Physical Pharmaceutics I (MCQ-2) (Practical)

When a substance dissolves, the solute particles separate and disperse throughout the solvent. In order for this to happen, the attractions between the solute and solvent particles must be stronger than the attractions within the solute and solvent themselves. This means that the solute-solvent attractions must overcome the attractions within both the solute and solvent. Therefore, the given statement accurately describes the dissolving process.

When a substance dissolves, the solute particles separate and disperse throughout the solvent. This process occurs when the attractions between the solute and solvent molecules are stronger than the attractions within the solute and solvent themselves. Therefore, for a substance to dissolve, the solute-solvent attractions must overcome the attractions within both the solute and solvent. This explanation aligns with the given statement.

When osmotic pressure and temperature are the same, it means that the conditions for osmosis are identical for both solutions. Osmotic pressure is directly proportional to the number of moles of solute particles in a solution. Therefore, if the osmotic pressure and temperature are the same, it implies that the two solutions have an equal number of moles of solute particles. As a result, equal volumes of these solutions would contain an equal number of moles of the solute.

Acetanilide is not a volatile substance because it has a high boiling point and does not easily evaporate at room temperature.
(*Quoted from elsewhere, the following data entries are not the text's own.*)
Definition reinstate_if_funded_in_time `{ChainReader} (sw : Swap) (id : string) : IO string Reinstate :=
  m ← io_read (get_match id);
  match m with
  | Some m =>
      if negb (eligible m) then mret NotEligible
      else
        match m_btc_funding m, m_participant_fund_by m with
        | Some (fund, _), Some fund_by =>
            if negb (sw_chain sw) then mret NotEligible
            else
              mined ← try_ask (λ e, e) (λ n, tx_block_time n Btc fund);
              match mined with
              | None => mret NotMined
              | Some mined =>
                  if fund_by <? mined then mret MinedLate
                  else section (
                    cur ← sec_read (get_match id);
                    match cur with
                    | Some cur =>
                        if negb (eligible cur) then mret NotEligible
                        else if negb (bool_decide (fst <$> m_btc_funding cur = Some fund)) then mret NotEligible
                        else
                          _ ← match m_closed_at cur with
                              | Some at_ => sec_store (λ e, e) (remove_strike (m_participant_token cur) at_)
                              | None => mret tt
                              end;
                          _ ← sec_store (λ e, e) (put_match (with_status cur ParticipantFunded None false));
                          mret RDone
                    | None => mret NotEligible
                    end)
              end
        | _, _ => mret NotEligible
        end
  | None => mret NotEligible
  end.

(** The one-input spend of a recorded funding with that leg's script. *)
Definition is_swap_spend (c : Chain) (raw_tx_hex : string) (s : Store) : bool :=
  match hex_decode (trim raw_tx_hex) with
  | None => false
  | Some bytes =>
      match consensus_deserialize bytes with
      | inl _ => false
      | inr tx =>
          match input tx with
          | [i] =>
              let o := previous_output i in
              existsb (λ ws, bool_decide (last (witness i) = Some ws))
                (omap (λ m, leg_witness_script m c)
                  (matches_funded_by c (txid_display (txid o)) (vout o) s))
          | _ => false
          end
      end
  end.

End legs.
#[export] Instance stable_known m : Stable (known m).
Proof.
  intros w w' Hi Hi' [Ha [Hids Hms [Hlog _]] _] (Hr & (Hm & i & Hd & Hf) & Hc). split_and!.
  - by eapply reached_mono.
  - by apply Hlog.
  - exists i. split; [lia|done].
  - intros cur Hcur. destruct (Hms _ _ Hcur) as [(m1 & Hm1 & Hmv)|(j & Hj & Hfj & _)].
    + etrans; [eapply moves_mono; [done|by apply Hc]|done].
    + rewrite (fresh_id_inj _ _ _ Hf Hfj) in Hd. lia.
Qed.

Lemma known_now w id m : inv w → matches (store w) !! id = Some m → m_id m = id ∧ known m w.
Proof.
  intros Hw Hm. pose proof (proj2 (si_keyed _ _ (iv_store _ Hw)) _ _ Hm) as Hid. split; [done|].
  destruct (si_matches _ _ (iv_store _ Hw) _ _ Hm) as [Hr Hd]. split_and!; [done|by eapply (si_logged _ _ (iv_store _ Hw))|by rewrite Hid|].
  rewrite Hid, Hm. by intros ? [= <-].
Qed.

End safety.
Volatile substances, such as camphor, petrol, and acetone, have low boiling points and readily evaporate into the air.

Ionic compounds and polar covalent compounds will dissolve in polar solvents because these compounds have either ionic or polar covalent bonds, which allow them to interact with the polar solvent molecules through electrostatic attractions or dipole-dipole interactions. Polar solvents have a partial positive and partial negative charge, which can interact with the positive and negative ions or polar molecules in the compounds, causing them to dissolve. Non-polar solvents and covalent compounds, on the other hand, do not have the necessary polarity to interact with polar solvents and therefore do not dissolve in them.

The freezing point is not a colligative property because it is not dependent on the number of solute particles present in a solution. Colligative properties, such as osmotic pressure, elevation of boiling point, and depression in freezing point, are only affected by the concentration of solute particles and not the identity of the solute itself.

Hydration is the term that describes the process in which ions are surrounded by water molecules. When ions dissolve in water, the water molecules surround the ions, forming a hydrated ion. This process is important in many chemical reactions and biological processes, as it helps to stabilize and solvate the ions, allowing them to interact with other molecules.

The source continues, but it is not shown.